<<<<

(** The example of X5: the partially filled order cannot be cancelled. *)
Lemma cancel_partially_filled_example :
  Status partialOrder = OrderStatusPartial
  /\ CancelOrder (orderRepositoryRest := orderRepositoryRest 0) (ID partialOrder) partialAndOpenDB
     = (partialAndOpenDB, Ok tt).
Proof.
  split; [reflexivity|].
  apply (cancel_without_open_order 0).
  intros o Hin Hid. cbn in Hin. destruct Hin as [<-|[<-|[]]]; [discriminate|discriminate].
Defined.

(** The example of X6: the open order beside it is cancelled. *)
Lemma cancel_open_example :
  exists db',
    CancelOrder (orderRepositoryRest := orderRepositoryRest 0) (ID openOrder) partialAndOpenDB
    = (db', Ok tt)
    /\ List.map Status (orders db') = [ OrderStatusPartial; OrderStatusCancelled ].
Proof.
  assert (Hu : ordersUnique partialAndOpenDB).
  { unfold ordersUnique. apply (bool_decide_unpack _). vm_compute. exact I. }
  destruct (cancel_open_order 0 (ID openOrder) partialAndOpenDB openOrder Hu
              ltac:(cbn; tauto) eq_refl eq_refl) as (db' & Hrun & Hrows & _).
  exists db'. split; [exact Hrun|]. rewrite Hrows. reflexivity.
Defined.

(* ===================================================================== *)
(** * The balance check *)
(* ===================================================================== *)

Section balance_check.

Lemma find_filter {A} (f : A -> bool) (l : list A) :
  List.find f l = match List.filter f l with [] => None | x :: _ => Some x end.
Proof.
  induction l as [|x r IH]; [reflexivity|].
  cbn [List.find List.filter]. destruct (f x); [reflexivity|exact IH].
Qed.

Lemma balanceOf_found (accountID : UUID) (asset : string) (db : DB) (w : Wallet) :
  walletsUnique db ->
  List.find (walletRow accountID asset) (wallets db) = Some w ->
  (balanceOf accountID asset db == toQ (Balance w))%Q.
Proof.
  intros Hu Hf. rewrite find_filter in Hf. unfold balanceOf.
  pose proof (unique_hit accountID asset (wallets db) Hu) as Hle.
  destruct (List.filter (walletRow accountID asset) (wallets db)) as [|x [|y r]];
    [discriminate| |cbn in Hle; lia].
  injection Hf as ->. cbn. ring.
Qed.

Lemma find_none_hasWallet (accountID : UUID) (asset : string) (db : DB) :
  List.find (walletRow accountID asset) (wallets db) = None <-> ~ hasWallet accountID asset db.
Proof.
  rewrite find_filter, hasWallet_filter.
  destruct (List.filter (walletRow accountID asset) (wallets db)); split; intros H;
    try discriminate; try tauto.
  exfalso. apply H. discriminate.
Qed.


End balance_check.


(* ===================================================================== *)
(** * Placing an order on the database *)
(* ===================================================================== *)

Section create_db.
Context (now : Timestamp).

Local Abbreviation ExecuteDB :=
  (tradeExecutor_Execute (orderRepo := orderRepository)
     (walletRepo := walletRepository) (tradeRepo := tradeRepository)).
Local Abbreviation executorDB :=
  (tradeExecutor (orderRepo := orderRepository)
     (walletRepo := walletRepository) (tradeRepo := tradeRepository)).
Local Abbreviation matchLoopDB := (matchLoop (executor := executorDB)).
Local Abbreviation matchOrderDB :=
  (matchOrder (orderRepository := orderRepository) (executor := executorDB)).
Local Abbreviation placeOrderDB :=
  (placeOrder (orderRepository := orderRepository)
     (orderRepositoryRest := orderRepositoryRest now)
     (walletRepository := walletRepository) (executor := executorDB)).
Local Abbreviation CreateOrderDB :=
  (CreateOrder (orderRepository := orderRepository)
     (orderRepositoryRest := orderRepositoryRest now)
     (walletRepository := walletRepository) (executor := executorDB)).

Lemma settle_DB_no_panic (taker maker : Order) (qty : Decimal) (db : DB) :
  IsValidInstrumentPair (InstrumentPair taker) = true ->
  snd (settle (walletRepo := walletRepository) taker maker qty db) <> Panic.
Proof.
  intros Hv. apply IsValidInstrumentPair_iff in Hv.
  destruct Hv as (base & quote & Hp & _ & _).
  unfold settle. rewrite (pairOf_Split _ _ _ Hp).
  unfold index. cbn [nth_error].
  unfold bind at 1, ret at 1. unfold bind at 1, ret at 1.
  destruct (String.eqb (OrderType taker) "SELL");
    repeat (apply bind_no_panic; [intros; apply updateBalance_no_panic|intros]);
    apply updateBalance_no_panic.
Qed.

Lemma Execute_DB_no_panic (taker maker : Order) (qty : Decimal) (db : DB) :
  IsValidInstrumentPair (InstrumentPair taker) = true ->
  snd (ExecuteDB taker maker qty db) <> Panic.
Proof.
  intros Hv. unfold tradeExecutor_Execute.
  destruct (String.eqb (OrderType taker) "SELL").
  all: unfold bind at 1; cbn [Create tradeRepository];
    destruct (tradeRepository_Create _ db) as [db1 r1] eqn:E1;
    assert (exists t, r1 = Ok t) as [t ->]
      by (unfold tradeRepository_Create in E1;
          destruct (N.eqb _ 0) in E1; injection E1 as _ <-; eauto);
    unfold updateOrderStatus, bind;
    cbn [UpdateRemainingAndStatus orderRepository];
    unfold orderRepository_UpdateRemainingAndStatus, ret;
    match goal with
    | |- context [settle ?o ?m ?q ?d] =>
        pose proof (settle_DB_no_panic o m q d Hv) as Hn;
        destruct (settle o m q d) as [d' [[]|e|]]
    end; cbn [snd] in *; congruence.
Qed.

Lemma matchLoop_DB_no_panic (makers : list Order) (taker : Order) (db : DB) :
  IsValidInstrumentPair (InstrumentPair taker) = true ->
  snd (matchLoopDB taker makers db) <> Panic.
Proof.
  revert taker db. induction makers as [|m ms IH]; intros taker db Hv.
  - cbn. discriminate.
  - cbn [matchLoop]. unfold bind. cbn [Execute tradeExecutor].
    pose proof (Execute_DB_no_panic taker m
                  (Min (RemainingQuantity taker) (RemainingQuantity m)) db Hv) as Hn.
    destruct (ExecuteDB taker m (Min (RemainingQuantity taker) (RemainingQuantity m)) db)
      as [db1 [[t m']|e|]] eqn:Ex; cbn [snd] in *; [|discriminate|contradiction].
    destruct (Execute_Ok _ _ _ _ _ _ _ Ex) as [-> _]. cbn [fst].
    destruct (IsZero _); [cbn; discriminate|].
    apply IH. exact Hv.
Qed.

(** X9. On the database no step of a placement can panic once the order
    has passed validation: the pair that validation accepted is the one
    the balance check and every settlement split.  So [CreateOrder]
    either fails and leaves the database as it was, or succeeds and
    hands back the order; it never takes the way out of the recovered
    panic. *)
Theorem CreateOrder_on_the_database (order : Order) (db : DB) :
  (exists e, CreateOrderDB order db = (db, Err e))
  \/ (exists db' o, CreateOrderDB order db = (db', Ok (Some o))
                    /\ placeOrderDB order db = (db', Ok o)
                    /\ Validate order = None).
Proof.
  unfold CreateOrder. destruct (Validate order) as [err|] eqn:Ev; [left; eauto|].
  assert (Hv : IsValidInstrumentPair (InstrumentPair order) = true).
  { unfold Validate in Ev.
    repeat match type of Ev with
           | (if ?c then _ else _) = _ => destruct c eqn:?; [discriminate|]
           end.
    destruct (IsValidInstrumentPair (InstrumentPair order)); [reflexivity|discriminate]. }
  destruct (placeOrderDB order db) as [tx [o|e|]] eqn:Ep.
  - right. exists tx, o. repeat split.
  - left. eauto.
  - exfalso. unfold placeOrder, bind in Ep.
    unfold checkWalletBalance in Ep.
    destruct (GetRequiredAssetAndAmount order) as [[asset amount]|] eqn:Er.
    2:{ unfold GetRequiredAssetAndAmount in Er.
        apply IsValidInstrumentPair_iff in Hv. destruct Hv as (b & q & Hp & _).
        rewrite (pairOf_Split _ _ _ Hp) in Er.
        destruct (String.eqb _ _) in Er; discriminate. }
    unfold bind in Ep. cbn [GetByAccountAndAsset walletRepository] in Ep.
    unfold walletRepository_GetByAccountAndAsset in Ep.
    destruct (List.find _ (wallets db)) as [w|]; [|discriminate].
    destruct (LessThan (Balance w) amount); [discriminate|].
    cbn [ret order_Create orderRepositoryRest] in Ep.
    destruct (orderRepository_Create now _ db) as [db1 r1] eqn:Ec.
    unfold orderRepository_Create in Ec.
    destruct (N.eqb _ 0) in Ec; injection Ec as <- <-.
    all: unfold matchOrder, bind in Ep;
      cbn [GetMatchingOrders orderRepository] in Ep;
      unfold orderRepository_GetMatchingOrders in Ep;
      match type of Ep with
      | context [(length ?l =? 0)%nat] => destruct l as [|m ms] eqn:El
      end; cbn [length Nat.eqb] in Ep; [discriminate|];
      match type of Ep with
      | matchLoop ?t ?l ?d = _ =>
          pose proof (matchLoop_DB_no_panic l t d Hv) as Hn; rewrite Ep in Hn
      end; apply Hn; reflexivity.
Qed.

Lemma checkWalletBalance_DB_state (order : Order) (db : DB) :
  fst (checkWalletBalance order db) = db.
Proof.
  unfold checkWalletBalance.
  destruct (GetRequiredAssetAndAmount order) as [[asset amount]|]; [|reflexivity].
  unfold bind. cbn [GetByAccountAndAsset walletRepository].
  unfold walletRepository_GetByAccountAndAsset.
  destruct (List.find _ (wallets db)) as [w|]; [|reflexivity].
  destruct (LessThan (Balance w) amount); reflexivity.
Qed.

Lemma filter_all_false {A} (f : A -> bool) (l : list A) :
  (forall x, In x l -> f x = false) -> List.filter f l = [].
Proof.
  induction l as [|x r IH]; intros H; [reflexivity|].
  cbn [List.filter]. rewrite (H x (or_introl eq_refl)). apply IH.
  intros y Hy. apply H. right. exact Hy.
Qed.
(** * VectHare storage backends: a shallow embedding and its properties

    The development embeds the four backend adapters of the repository
    (the host-native/plugin hybrid [StandardBackend], and the plugin-backed
    [LanceDBBackend], [QdrantBackend] and [MilvusBackend]) together with the
    provider parameter resolver of [core/providers.js], and settles the
    claims C1 to C10 of the specification against them.

    Conventions of the embedding.
    - Every JavaScript value that crosses the JSON boundary is a [Json]
      tree.  Numbers are rationals: the code compares and forwards them and
      never computes with them.  Strings are sequences of bytes, the
      WTF-8 encoding of the JavaScript string: the separators the code
      splits on are ASCII, and a surrogate that is not part of a pair is
      the byte ED followed by a byte in A0..BF.  Objects are association
      lists of own properties in insertion order; the reordering of
      integer-like keys is not modelled (it does not change what a property
      read returns), and the prototype of an object is not part of its
      value.
    - [JSON.stringify] is the normalisation [stringify]: the tree a peer
      obtains after parsing the serialised text.
    - An [async] method is a value of the free monad [Async]: it returns,
      throws, or performs one [fetch] and continues with its outcome.  A
      transport ([Server]) answers each request, possibly changing its own
      state; [run] interprets a method against a transport and records the
      requests that were issued.
    - The module-level state of the host application is the record [Host],
      passed explicitly to the code that reads it; it also carries the one
      limit of the engine the code can run into, the number of arguments a
      call accepts.
    - A template literal is kept as the list of its parts ([Template]).
    - Console output is diagnostics only and is left out.
    - The stores behind the endpoints are not part of the repository; where
      a property speaks of what a store returns or removes, it is stated
      against the reference transport of module [Reference]. *)

From Stdlib Require Import List String Ascii ZArith QArith Qround Bool Lia.
From Stdlib Require Import DecimalString Sorted.
Import ListNotations.
Local Open Scope string_scope.
Local Open Scope list_scope.
Lemma sprintf_d_noUnderscore (n : nat) : noUnderscore (sprintf_d n) = true.
Proof.
  unfold sprintf_d, NilZero.string_of_uint.
  destruct (Nat.to_uint n) eqn:E; [reflexivity|..];
    rewrite <- E; apply digits_noUnderscore.
Qed.

End FmtFacts.

(** ** flatten in terms of the leaves of its argument *)

Module FlattenFacts.
Import StringFacts.

Lemma chop_sep (p : string) : chop (p +:+ "_") = Some p.
Proof.
  unfold chop. rewrite length_append, Nat.add_comm. simpl.
  rewrite substring_append. reflexivity.
Qed.

Lemma addSep_nonempty (p : string) : p ≠ "" → addSep p = p +:+ "_".
Proof.
  intros Hp. unfold addSep. destruct (String.eqb_spec p ""); congruence.
Qed.

Lemma pathKey_nil (p : string) : pathKey p [] = p.
Proof. apply append_nil_r. Qed.

Lemma pathKey_cons (p s : string) (path : list string) :
  pathKey p (s :: path) = pathKey ((p +:+ "_") +:+ s) path.
Proof. unfold pathKey. simpl. rewrite !append_assoc. reflexivity. Qed.

Lemma recordOf_app root ls1 ls2 (r : gmap string string) :
  recordOf root (ls1 ++ ls2) r = recordOf root ls2 (recordOf root ls1 r).
Proof. unfold recordOf. apply foldl_app. Qed.

Lemma recordOf_under root s ls (r : gmap string string) :
  recordOf root (map (under s) ls) r = recordOf ((root +:+ "_") +:+ s) ls r.
Proof.
  revert r. induction ls as [|leaf ls IH]; intros r; [reflexivity|].
  cbn [map]. unfold recordOf in *. cbn [foldl].
  rewrite IH. unfold under at 1 2. cbn [fst snd].
  rewrite pathKey_cons. reflexivity.
Qed.

Lemma st_eta (st : St) : st = mkSt (rec st) (logged st ++ []).
Proof. destruct st. cbn. rewrite app_nil_r. reflexivity. Qed.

>>>>

### INSTRUCTIONS TO FOLLOW:
Only lines holding the word "revert" belong in the answer; copy all of them from the records.

### COMPLETED EXERCISE:
  revert taker db. induction makers as [|m ms IH]; intros taker db Hv.
  revert r. induction ls as [|leaf ls IH]; intros r; [reflexivity|].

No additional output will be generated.